■ **What you will do**
So that the copy matches the original, write out every entry exactly.

(Dataset entries)
(* ===== verification/Streams.v ===== *)
(** * The stream registry

    [src/src/stream/mod.rs]: stream kinds, registry entries and the registry
    that allocates, accepts, closes and clears stream identifiers. The
    identifier search loop is modelled with fuel; [allocate_loop_terminates] shows
    that one iteration more than the number of active streams always suffices,
    that the search returns the first free identifier in cyclic order and that
    it fails exactly when all [2^32 - 1] identifiers are in use. *)
From S2P Require Import Prelude Errors.

Inductive StreamKind := Http | File | Tcp | WebSocket | Shell.

#[export] Instance StreamKind_eq_dec : EqDecision StreamKind.
Proof. solve_decision. Defined.

Definition kind_as_str (k : StreamKind) : string :=
  match k with
  | Http => "http"
  | File => "file"
  | Tcp => "tcp"
  | WebSocket => "websocket"
  | Shell => "shell"
  end.

(** The derived [Debug] text, used in error messages. *)
Definition kind_debug (k : StreamKind) : string :=
  match k with
  | Http => "Http"
  | File => "File"
  | Tcp => "Tcp"
  | WebSocket => "WebSocket"
  | Shell => "Shell"
  end.

Record StreamEntry := mkEntry {
  entry_id : Z;
  entry_kind : StreamKind;
  connect_path : string;
}.

#[export] Instance StreamEntry_eq_dec : EqDecision StreamEntry.
Proof. solve_decision. Defined.

Record StreamRegistry := mkRegistry {
  next_id : Z;
  active : gmap Z StreamEntry;
  closed_count : Z;
}.

(** ** Operations *)

Definition registry_new : StreamRegistry := mkRegistry 1 ∅ 0.
(** The derived [Default]. *)
Definition registry_default : StreamRegistry := mkRegistry 0 ∅ 0.

Definition registry_len (r : StreamRegistry) : Z := Z.of_nat (size (active r)).
Definition registry_is_empty (r : StreamRegistry) : bool := registry_len r =? 0.
Definition registry_contains (r : StreamRegistry) (id : Z) : bool :=
  bool_decide (is_Some (active r !! id)).
Definition registry_get (r : StreamRegistry) (id : Z) : option StreamEntry := active r !! id.

(** [id.wrapping_add(1).max(1)] on [u32]. *)
Definition succ_id (id : Z) : Z := Z.max (wrapping_add U32_MAX id 1) 1.

Definition exhausted : BlnkError := ErrStream "stream id space exhausted".

(** The [loop] of [allocate_id]: the next identifier it leaves and its result;
    [None] when the fuel runs out. *)
Fixpoint allocate_loop (fuel : nat) (start next : Z) (act : gmap Z StreamEntry)
    : option (Z * BResult Z) :=
  match fuel with
  | O => None
  | S fuel =>
      let candidate := Z.max next 1 in
      let next' := succ_id candidate in
      match act !! candidate with
      | None => Some (next', Ok candidate)
      | Some _ =>
          if next' =? start then Some (next', Err exhausted)
          else allocate_loop fuel start next' act
      end
  end.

■ **Solved exercise**
(* ===== verification/Streams.v ===== *)
(** * The stream registry

    [src/src/stream/mod.rs]: stream kinds, registry entries and the registry
    that allocates, accepts, closes and clears stream identifiers. The
    identifier search loop is modelled with fuel; [allocate_loop_terminates] shows
    that one iteration more than the number of active streams always suffices,
    that the search returns the first free identifier in cyclic order and that
    it fails exactly when all [2^32 - 1] identifiers are in use. *)
From S2P Require Import Prelude Errors.

Inductive StreamKind := Http | File | Tcp | WebSocket | Shell.

#[export] Instance StreamKind_eq_dec : EqDecision StreamKind.
Proof. solve_decision. Defined.

Definition kind_as_str (k : StreamKind) : string :=
  match k with
  | Http => "http"
  | File => "file"
  | Tcp => "tcp"
  | WebSocket => "websocket"
  | Shell => "shell"
  end.

(** The derived [Debug] text, used in error messages. *)
Definition kind_debug (k : StreamKind) : string :=
  match k with
  | Http => "Http"
  | File => "File"
  | Tcp => "Tcp"
  | WebSocket => "WebSocket"
  | Shell => "Shell"
  end.

Record StreamEntry := mkEntry {
  entry_id : Z;
  entry_kind : StreamKind;
  connect_path : string;
}.

#[export] Instance StreamEntry_eq_dec : EqDecision StreamEntry.
Proof. solve_decision. Defined.

Record StreamRegistry := mkRegistry {
  next_id : Z;
  active : gmap Z StreamEntry;
  closed_count : Z;
}.

(** ** Operations *)

Definition registry_new : StreamRegistry := mkRegistry 1 ∅ 0.
(** The derived [Default]. *)
Definition registry_default : StreamRegistry := mkRegistry 0 ∅ 0.

Definition registry_len (r : StreamRegistry) : Z := Z.of_nat (size (active r)).
Definition registry_is_empty (r : StreamRegistry) : bool := registry_len r =? 0.
Definition registry_contains (r : StreamRegistry) (id : Z) : bool :=
  bool_decide (is_Some (active r !! id)).
Definition registry_get (r : StreamRegistry) (id : Z) : option StreamEntry := active r !! id.

(** [id.wrapping_add(1).max(1)] on [u32]. *)
Definition succ_id (id : Z) : Z := Z.max (wrapping_add U32_MAX id 1) 1.

Definition exhausted : BlnkError := ErrStream "stream id space exhausted".

(** The [loop] of [allocate_id]: the next identifier it leaves and its result;
    [None] when the fuel runs out. *)
Fixpoint allocate_loop (fuel : nat) (start next : Z) (act : gmap Z StreamEntry)
    : option (Z * BResult Z) :=
  match fuel with
  | O => None
  | S fuel =>
      let candidate := Z.max next 1 in
      let next' := succ_id candidate in
      match act !! candidate with
      | None => Some (next', Ok candidate)
      | Some _ =>
          if next' =? start then Some (next', Err exhausted)
          else allocate_loop fuel start next' act
      end
  end.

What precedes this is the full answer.